Cambiamos totalmente de aires y de cultura y nos dirigimos a un lugar mucho mas frío: Los países nórdicos, mas concreto a Noruega y Dinamarca.
Comenzamos esta nueva etapa y como es costumbre, viajando directamente a la capital del país, Oslo, capital y ciudad mas poblada de Noruega.
Como en otras ocasiones, viajé temprano y aunque el viaje fue bastante largo, comencé a ver la ciudad nada más llegar.Mi primera parada fue la fortaleza de origen medieval Akershus, construida en esa época junto al fiordo para rechazar invasiones enemigas de potencias extranjeras. Cumplió su cometido, a lo largo de la historia y tras muchos asedios, ninguna potencia enemiga fue capaz de conquistarla.
Mi segunda parada fue el Castillo Real, antigua residencia de los reyes de Noruega. En estos momentos no se utiliza de residencia, pero si de lugar de trabajo de la casa real y para tareas administrativas. Algo muy característico es el cambio de guardia, coreografía que realizan los soldados a ciertas horas del día para intercambiar su puesto.

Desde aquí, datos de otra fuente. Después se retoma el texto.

(** C9. A blit through any clip is the per-pixel definition: each visible pixel
    takes the source pixel under it, copied or alpha-blended exactly once,
    whether the piece goes row by row, as one run or blended pixel by pixel. *)
Theorem painter_blit_exact (p : sx_painter) (bm source : sx_bitmap) (dst_x dst_y : Z) :
  painter_ok p bm -> bm_pixels source <> None ->
  draws p bm (sx_painter_blit_bitmap p (Some source) dst_x dst_y)
    (draw_shows p bm (sx_rect_make (dst_x + pt_x (p_origin p)) (dst_y + pt_y (p_origin p))
                                   (fb_width (bm_info source)) (fb_height (bm_info source))))
    (fun x y v => lay_over source v
       (source_pixel source (x - (dst_x + pt_x (p_origin p))) (y - (dst_y + pt_y (p_origin p))))).
Proof. intros. by apply blit_draws. Qed.

(** C35. A scaled blit, with either filter: each visible destination pixel takes
    one sample, computed against the whole destination however the clip cuts
    it.  When the sizes do not make the position overflow ([scaled_fits]: with
    the nearest filter the product of both sizes stays an [int], with the
    bilinear one the source lies within 2^23 pixels), the nearest sample is the
    texel at the proportional place and the bilinear one is taken at the
    proportional centre, clamped; the sample reads no texel outside the
    requested source rectangle cut to the source bitmap; and at equal sizes it
    is the pixel under, unscaled. *)
Theorem painter_scaled_exact (p : sx_painter) (bm source : sx_bitmap) (destination source_rect : sx_rect) (filter : Z) :
  painter_ok p bm -> bm_pixels source <> None -> sx_rect_is_empty destination = false ->
  let from := sx_rect_intersect source_rect
                (sx_rect_make 0 0 (fb_width (bm_info source)) (fb_height (bm_info source))) in
  let dev := sx_to_device_rect p destination in
  sx_rect_is_empty from = false ->
  draws p bm (sx_painter_draw_scaled_bitmap p (Some source) destination source_rect filter)
    (draw_shows p bm dev)
    (fun x y v => lay_over source v (scaled_sample source dev from filter x y)) /\
  (scaled_fits filter dev from ->
   (forall x y, in_rect dev x y -> filter <> SX_SCALE_BILINEAR ->
      scaled_sample source dev from filter x y =
      source_pixel source (rx from + (x - rx dev) * rw from / rw dev) (ry from + (y - ry dev) * rh from / rh dev)) /\
   (forall x y, in_rect dev x y -> filter = SX_SCALE_BILINEAR ->
      let clamp s m f := Z.max (s * 256) (Z.min ((s + m - 1) * 256) f) in
      scaled_sample source dev from filter x y =
      sx_sample_bilinear source (gfx_stride_pixels (bm_info source)) from
        (clamp (rx from) (rw from) (centre x (rx dev) (rw dev) (rx from) (rw from)))
        (clamp (ry from) (rh from) (centre y (ry dev) (rh dev) (ry from) (rh from)))) /\
   (forall source' x y, agree_on from source source' -> in_rect dev x y ->
      scaled_sample source dev from filter x y = scaled_sample source' dev from filter x y) /\
   (words32 (target_pixels source) -> rw from = rw dev -> rh from = rh dev -> forall x y, in_rect dev x y ->
      scaled_sample source dev from filter x y =
      source_pixel source (rx from + (x - rx dev)) (ry from + (y - ry dev)))).
Proof.
  intros Hp Hs Hd from dev Hf. split; [by apply scaled_draws|]. intros Hfit.
  assert (Hw : 0 < rw from /\ 0 < rh from) by (revert Hf; clearbody from; rect_unfold; lia).
  pose proof Hfit as (Fx & Fy & Fit). split_and!.
  - intros x y [Hx Hy] Hn. unfold scaled_sample. replace (filter =? SX_SCALE_BILINEAR) with false in * by lia.
    destruct Fit as [F1 F2], Hw. by rewrite !nearest_exact.
  - intros x y [Hx Hy] -> clamp. destruct Fit as [F1 F2], Hw. unfold scaled_sample. rewrite Z.eqb_refl. by rewrite !bilinear_exact.
  - intros source' x y Ha Hx. by apply scaled_reads_inside.
  - intros Hww Ew Eh x y Hx. by apply scaled_same_size.
Qed.

(** C30. Confinement to the clip rectangle: any tree of drawing commands nested in
    clip, region and origin pushes leaves the painter as it found it, stacks and
    clip included, and changes no pixel outside the clip rectangle it started
    under.  The clip region it started under confines it too only if the tree
    pushes no region of its own: a region pushed inside a region replaces it
    ([painter_nested_region_escapes]). *)
Theorem painter_confined (p : sx_painter) (bm : sx_bitmap) (body : list paint_cmd) :
  painter_ok p bm -> Forall cmd_ok body ->
  confined p bm (paint_all body p) (may_draw (forallb rect_clips_only body) p).
Proof.
  intros Hp Hok. apply body_confined; try done. apply Forall_forall. intros c _. apply cmd_confined.
Qed.

(** ** A painter to evaluate: a 6 by 3 bitmap with rows of 7 words, under a clip
    region of two columns *)

Definition demo_bitmap : sx_bitmap :=
  mk_bitmap (Some (replicate 21 7)) (mk_info 6 3 28 32 84) SX_PIXEL_FORMAT_BGRX8888 false.
Definition demo_icon : sx_bitmap :=
  mk_bitmap (Some [1; 2; 3; 4]) (mk_info 2 2 8 32 16) SX_PIXEL_FORMAT_BGRX8888 false.
Definition demo_columns : sx_region :=
  sx_region_union_rect (sx_region_set_rect (sx_rect_make 1 0 1 3)) (sx_rect_make 4 0 1 3).
Definition demo_painter : sx_painter :=
  fst (sx_painter_push_clip_region (sx_painter_init (Some demo_bitmap)) (Some demo_columns)).

Lemma demo_columns_ok : region_ok demo_columns.
Proof. apply (apply_rect_promise _ _ OP_UNION), set_rect_ok. Qed.

Lemma demo_painter_ok : painter_ok demo_painter demo_bitmap.
Proof.
  split; [done|]. split.
  - exists (replicate 21 7). vm_compute. intuition congruence.
  - intros r [= <-]. apply demo_columns_ok.
Qed.

Definition shown (p : sx_painter) : list Z :=
  match p_target p with Some bm => target_pixels bm | None => [] end.

Lemma painter_fill_and_frame_exact_witness :
  draws demo_painter demo_bitmap
    (sx_painter_draw_frame_brush demo_painter (sx_rect_make 0 0 5 3) (sx_brush_with_rop (sx_brush_solid 1) SX_ROP_XOR))
    (frame_draws_shows demo_painter demo_bitmap (sx_to_device_rect demo_painter (sx_rect_make 0 0 5 3)))
    (brush_pixel (sx_brush_with_rop (sx_brush_solid 1) SX_ROP_XOR)) /\
  shown (sx_painter_draw_frame_brush demo_painter (sx_rect_make 0 0 5 3)
           (sx_brush_with_rop (sx_brush_solid 1) SX_ROP_XOR)) =
  [7; 6; 7; 7; 6; 7; 7;
   7; 7; 7; 7; 6; 7; 7;
   7; 6; 7; 7; 6; 7; 7].
Proof.
  split; [|by vm_compute].
  apply (painter_fill_and_frame_exact demo_painter demo_bitmap (sx_rect_make 0 0 5 3)
           (sx_brush_with_rop (sx_brush_solid 1) SX_ROP_XOR) demo_painter_ok). reflexivity.
Defined.

Lemma painter_blit_exact_witness :
  draws demo_painter demo_bitmap (sx_painter_blit_bitmap demo_painter (Some demo_icon) 3 1)
    (draw_shows demo_painter demo_bitmap (sx_rect_make 3 1 2 2))
    (fun x y v => lay_over demo_icon v (source_pixel demo_icon (x - 3) (y - 1))) /\
  shown (sx_painter_blit_bitmap demo_painter (Some demo_icon) 3 1) =
  [7; 7; 7; 7; 7; 7; 7;
   7; 7; 7; 7; 2; 7; 7;
   7; 7; 7; 7; 4; 7; 7].
Proof.
  split; [|by vm_compute].
  apply (painter_blit_exact demo_painter demo_bitmap demo_icon 3 1 demo_painter_ok). discriminate.
Defined.
(* ===== verification/SceneFacts.v ===== *)
(** * What a composition paints

    The regions a layer is painted through, the painter's effect under such a
    region, and from the two the value of every display pixel after
    [scene_compose]. *)

From S2P Require Import Prelude Rect Region RegionFacts RegionLaws RegionClip Painter PainterFacts PainterLaws Scene.

(** ** What the pictures depend on *)

Definition geom (u : scene_surface) : bool * Z * option (list Z) * Z * Z * Z :=
  (su_in_use u, su_flags u, su_pixels u, su_pitch u, su_capacity_width u, su_capacity_height u).

Definition look (s : scene) :=
  (map geom (sn_surfaces s), sn_stage s, sc_layers (sn_scene s), sn_layer_count s).

Lemma at_map {A B} (f : A -> B) d l i : at_ (f d) (map f l) i = f (at_ d l i).
Proof. unfold at_. case_if; [done|]. apply map_nth. Qed.

Lemma look_surface s s' id : look s = look s' -> geom (surface s id) = geom (surface s' id).
Proof.
  intros H. unfold surface. rewrite <- !(at_map geom). unfold look in H.
  assert (E : map geom (sn_surfaces s) = map geom (sn_surfaces s')) by congruence. by rewrite E.
Qed.

Lemma look_layer s s' i : look s = look s' -> layer_at s i = layer_at s' i.
Proof.
  unfold look, layer_at. intros H.
  assert (E : sc_layers (sn_scene s) = sc_layers (sn_scene s')) by congruence. by rewrite E.
Qed.

Lemma look_count s s' : look s = look s' -> sn_layer_count s = sn_layer_count s'.
Proof. unfold look. congruence. Qed.

Lemma look_live s s' layer : look s = look s' -> layer_live s layer = layer_live s' layer.
Proof.
  intros H. pose proof (look_surface s s' (ly_surface_id layer) H) as E. unfold geom in E.
  unfold layer_live, surface_at, layer_source_valid.
  replace (su_in_use (surface s (ly_surface_id layer))) with (su_in_use (surface s' (ly_surface_id layer))) by congruence.
  destruct (_ || _); [done|].
  replace (su_capacity_width (surface s (ly_surface_id layer)))
    with (su_capacity_width (surface s' (ly_surface_id layer))) by congruence.
  by replace (su_capacity_height (surface s (ly_surface_id layer)))
    with (su_capacity_height (surface s' (ly_surface_id layer))) by congruence.
Qed.

(** The pixel a layer shows at a point of the screen. *)
Definition layer_sample (s : scene) (layer : compositor_layer) (x y : Z) : option Z :=
  let u := surface s (ly_surface_id layer) in
  match layer_pixels s layer u with
  | None => None
  | Some pixels =>
      let bitmap := layer_bitmap layer u pixels in
      Some (if layer_scaled layer
            then scaled_sample bitmap (ly_dst layer) (ly_src layer) SX_SCALE_NEAREST x y
            else source_pixel bitmap (x - (rx (ly_dst layer) - rx (ly_src layer)))
                                     (y - (ry (ly_dst layer) - ry (ly_src layer))))
  end.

Después de tanto andar, cayendo la noche, decidí relajarme en el Parque Vigeland, famoso por su gran número de esculturas. Su mayor reclamo además de las esculturas es el Monolitten o monolito en español. Está formado de granito en que se tallaron figuras humanas denudas entrelazadas entre sí.Y esto fue todo por el día de hoy.